Por Pedro Miguel Silva · Em 21/07/2020

Foi no ano de 2015, após a publicação de “Manual para mulheres de limpeza”, que se deu a aclamação e, talvez mais importante, uma das grandes (re)descobertas literárias no que à prosa e ao conto dizem respeito: Lucia Berlin.
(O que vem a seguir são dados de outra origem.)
(* ===== verification/SchedRun.v ===== *)
(** * Runs of the scheduler

    The calls into the scheduler as steps, the invariant of every state they reach,
    and what each promises: round-robin choice, preemption by the timer, progress
    of every ready task, creation, and the hand-over of an exit code. *)
From S2P Require Import Prelude Alloc Paging Vfs VfsTree FdTable Monad Sched.
From S2P Require Vmm Vga.

Section run.
Context {H : Type} `{!Allocator H} `{!Paging H}.
Variable raw : Z -> Task.
Variable foreign_close : Z -> Vfs.M (H := H) unit.

#[local] Abbreviation kstate := (sstate (H := H)).

(** ** Calls *)

Inductive call :=
  | CSpawn (entry : Z) (nm : list Z) (size quant : Z)
  | CFork (rip rsp rflags : Z)
  | CYield
  | CTick
  | CBlock
  | CWake (t : Z)
  | CExit (code : Z)
  | CWait
  | CPreempt (on : bool).

Definition run_call (c : call) : St kstate unit :=
  match c with
  | CSpawn e nm n q => spawn raw e nm n q ;; skip
  | CFork rip rsp fl => fork_current raw foreign_close rip rsp fl ;; skip
  | CYield => yield
  | CTick => tick
  | CBlock => block_current
  | CWake t => wake t
  | CExit code => exit foreign_close code
  | CWait => wait_turn ;; skip
  | CPreempt on => modify (if on then preempt_enable else preempt_disable)
  end.

(** A task is woken while it is in the run queue, the idle task does not exit, and
    a stack has a positive size the heap can serve. *)
Definition allowed (c : call) (s : kstate) : Prop :=
  match c with
  | CSpawn _ _ n _ => 0 < n < max_request
  | CWake t => t = 0 \/ exists r l, ring s r l /\ t ∈ r :: l
  | CExit _ => current_task s <> idle_ptr
  | _ => True
  end.

Inductive steps : kstate -> kstate -> Prop :=
  | steps_refl s : steps s s
  | steps_call s1 c s2 s3 : steps s1 s2 -> allowed c s2 -> run_call c s2 = Some (tt, s3) -> steps s1 s3.
(* ===== verification/Sync.v ===== *)
(** * kernel/include/mutex.hpp, kernel/mutex.cpp: spinlock and sleeping mutex

    A mutex over the scheduler.  Waiters are nodes on the stacks of their tasks,
    linked through [waiters]; their memory is the map [wnodes], and the address of
    the caller's own node is an argument of [lock].  The code between
    [guard.acquire] and [guard.release] runs with interrupts off and is one step;
    between the release and the [yield] of [lock] the timer may tick, so the two are
    separate steps of a run. *)
From S2P Require Import Prelude Alloc Paging Vfs VfsTree FdTable Monad Sched SchedRun.

Record WaitNode := Wait { wtask : Z; wnext : Z }.
Record Mutex := MkMutex { locked : Z; owner : Z; guard : Z; waiters : Z }.

Section sync.
Context {H : Type} `{!Allocator H} `{!Paging H}.
#[local] Abbreviation kstate := (sstate (H := H)).

Record mstate := MState { sch : kstate; mutex : Mutex; wnodes : gmap Z WaitNode; int_on : bool }.

Definition set_sch x m := MState x (mutex m) (wnodes m) (int_on m).
Definition set_locked x m := MState (sch m) (MkMutex x (owner (mutex m)) (guard (mutex m)) (waiters (mutex m))) (wnodes m) (int_on m).
Definition set_owner x m := MState (sch m) (MkMutex (locked (mutex m)) x (guard (mutex m)) (waiters (mutex m))) (wnodes m) (int_on m).
Definition set_guard x m := MState (sch m) (MkMutex (locked (mutex m)) (owner (mutex m)) x (waiters (mutex m))) (wnodes m) (int_on m).
Definition set_waiters x m := MState (sch m) (MkMutex (locked (mutex m)) (owner (mutex m)) (guard (mutex m)) x) (wnodes m) (int_on m).
Definition set_wnodes x m := MState (sch m) (mutex m) x (int_on m).
Definition set_int x m := MState (sch m) (mutex m) (wnodes m) x.

Definition on_sched {A} (f : St kstate A) : St mstate A := run_on sch set_sch f.

(** ** Spinlock *)

(** [cli], the exchange, and [sti] when the flag was set. *)
Definition try_acquire : St mstate bool :=
  modify (set_int false) ;;
  old ← gets (fun m => guard (mutex m));
  modify (set_guard 1) ;;
  if old =? 0 then mret true else (modify (set_int true) ;; mret false).

(** The loop spins as long as the flag is set. *)
Definition acquire : St mstate unit := b ← try_acquire; if b : bool then skip else halt.

Definition release : St mstate unit := modify (set_guard 0) ;; modify (set_int true).

(** ** Mutex *)

Definition current_tid (m : mstate) : Z :=
  if negb (current_task (sch m) =? 0) then tid (task (sch m) (current_task (sch m))) else 0.

(** A turn of [lock] up to the release of the guard: the mutex is taken, or the
    caller is linked in and marked as blocked. *)
Definition lock_enter (node : Z) : St mstate bool :=
  acquire ;;
  l ← gets (fun m => locked (mutex m));
  if l =? 0 then
    modify (set_locked 1) ;;
    o ← gets current_tid;
    modify (set_owner o) ;;
    release ;; mret true
  else
    me ← gets (fun m => current_task (sch m));
    modify (fun m => set_wnodes (<[node := Wait me (waiters (mutex m))]> (wnodes m)) m) ;;
    modify (set_waiters node) ;;
    when (negb (me =? 0)) (modify (fun m => set_sch (upd me (set_st Blocked) (sch m)) m)) ;;
    release ;; mret false.

(** A whole turn of the loop; [false] means that the loop goes round again. *)
Definition lock_turn (node : Z) : St mstate bool :=
  b ← lock_enter node;
  if b : bool then mret true else (on_sched yield ;; mret false).

Definition unlock : St mstate unit :=
  acquire ;;
  modify (set_locked 0) ;;
  modify (set_owner 0) ;;
  w ← gets (fun m => waiters (mutex m));
  when (negb (w =? 0))
    (v ← gets (fun m => default (Wait 0 0) (wnodes m !! w));
     modify (set_waiters (wnext v)) ;;
     when (negb (wtask v =? 0)) (modify (fun m => set_sch (upd (wtask v) (set_st Ready) (sch m)) m))) ;;
  release.

Definition try_lock : St mstate bool :=
  acquire ;;
  l ← gets (fun m => locked (mutex m));
  if l =? 0 then
    modify (set_locked 1) ;;
    o ← gets current_tid;
    modify (set_owner o) ;;
    release ;; mret true
  else (release ;; mret false).

(** ** Runs

    [holders], [parked] and [woken] are bookkeeping of the run: who returned from
    [lock] and did not unlock, the linked nodes with their tasks, and the tasks an
    [unlock] took off the list that did not try again yet. *)
Record run := Run { ms : mstate; holders : list Z; parked : list (Z * Z); woken : list Z }.

Definition caller (g : run) : Z := current_task (sch (ms g)).
Definition leave (t : Z) (l : list Z) : list Z := filter (fun x => x <> t) l.

Inductive mstep (g : run) : run -> Prop :=
  | step_lock node b m : caller g <> idle_ptr -> caller g ∉ holders g -> caller g ∉ (parked g).*2 ->
      node <> 0 -> node ∉ (parked g).*1 -> lock_enter node (ms g) = Some (b, m) ->
      mstep g (Run m (if b then caller g :: holders g else holders g)
                     (if b then parked g else (node, caller g) :: parked g) (leave (caller g) (woken g)))
  | step_try b m : caller g ∉ holders g -> caller g ∉ (parked g).*2 -> try_lock (ms g) = Some (b, m) ->
      mstep g (Run m (if b then caller g :: holders g else holders g) (parked g) (woken g))
  | step_unlock m : caller g ∈ holders g -> unlock (ms g) = Some (tt, m) ->
      mstep g (Run m (leave (caller g) (holders g)) (tail (parked g)) (option_list (head (parked g).*2) ++ woken g))
  | step_yield m : on_sched yield (ms g) = Some (tt, m) -> mstep g (Run m (holders g) (parked g) (woken g))
  | step_tick m : on_sched tick (ms g) = Some (tt, m) -> mstep g (Run m (holders g) (parked g) (woken g)).

Inductive msteps : run -> run -> Prop :=
  | msteps_refl g : msteps g g
  | msteps_step g1 g2 g3 : msteps g1 g2 -> mstep g2 g3 -> msteps g1 g3.

(** ** The invariant *)

(** The nodes linked from [a] are those of the parked tasks, in order. *)
Fixpoint wchain (ns : gmap Z WaitNode) (a : Z) (p : list (Z * Z)) : Prop :=
  match p with
  | [] => a = 0
  | (n, t) :: p' => a = n /\ n <> 0 /\ exists x, ns !! n = Some (Wait t x) /\ wchain ns x p'
  end.

Lemma wchain_insert ns a p n w : wchain ns a p -> n ∉ p.*1 -> wchain (<[n := w]> ns) a p.
Proof.
  revert a. induction p as [| [n' t] p IH]; intros a; [done |]. cbn. intros (-> & H0 & x & Hx & Hp) [Hn Hnp]%not_elem_of_cons.
  split_and!; [done | done |]. exists x. rewrite lookup_insert_ne by done. auto.
Qed.

Record mok (g : run) (own : gmap Z VfsTree.owner) (r : Z) (l zl : list Z) : Prop := {
  mk_queues : queues (sch (ms g)) r l zl;
  mk_res : res_ok (sch (ms g)) own;
  mk_guard : guard (mutex (ms g)) = 0;
  mk_holder : (holders g = [] /\ locked (mutex (ms g)) = 0) \/ (exists h, holders g = [h] /\ locked (mutex (ms g)) = 1);
  mk_list : wchain (wnodes (ms g)) (waiters (mutex (ms g))) (parked g);
  mk_nodes : NoDup (parked g).*1;
  mk_tasks : NoDup (parked g).*2;
  mk_blocked : forall t, t ∈ (parked g).*2 -> t ∈ r :: l /\ st (task (sch (ms g)) t) = Blocked /\ t <> idle_ptr /\ (t ∉ holders g);
  mk_wakeup : parked g <> [] -> holders g <> [] \/ woken g <> [];
  mk_woken : forall t, t ∈ woken g -> t ∈ r :: l /\ runnable (task (sch (ms g)) t) = true;
}.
Algo que acabou por acontecer mais de cinquenta anos depois de a escritora americana ter publicado o seu primeiro conto, não tendo esta tido tempo para fazer a festa – se bem que, no que diz respeito à vida de Lucia Berlin, esta tenha sido uma festança, incluindo a parte chata da ressaca e das arrumações.

Antes de morrer, corria então o ano de 2004, Lucia Berlin estava a trabalhar num livro de textos autobiográficos a que tinha decido chamar “Bem-Vinda a Casa” – a maior parte dos textos da primeira parte do livro agora editado saiu, numa versão ligeiramente diferente, no nº 1 (Primavera de 2003) e no nº 3 (Primavera de 2005) da revista Square One. Os últimos cinco capítulos foram publicados em newyorker.com, em 2016, com o título “Memórias do México”. Para compor o volume inacabado, que acabou por ser publicado em 2018 com o título Welcome Home – “Bem-Vinda a Casa (Memórias)” (Alfaguara, 2019) na edição portuguesa -, Jeff Berlin, o filho da escritora, juntou aos textos um conjunto de fotografias e cartas, que mostram o lado oculto por trás do acto da criação, ao mesmo tempo que acentuam a dimensão romântica, aventureira e trágica que preencheu não só a própria vida como a ficção que deixou ao mundo, um legado a preservar com todo o cuidado.

Na introdução ao livro, Jeff diz ter ouvido a mãe ler-lhe uma versão inicial de Bem-Vinda a Casa, explicando um pouco aquilo que teria pretendido com este projecto: “uma série de reminiscências dos lugares que considerava a sua casa, o seu lar. À partida, tencionava que fossem simples esboços dos lugares em si, sem personagens nem diálogos. Eram histórias da sua infância que tínhamos ouvido quando éramos miúdos, mas agora por ordem e já sem se fazerem passar por ficção. Infelizmente, o tempo esgotou-se e a derradeira versão do manuscrito termina em 1965, com a última frase inacabada”.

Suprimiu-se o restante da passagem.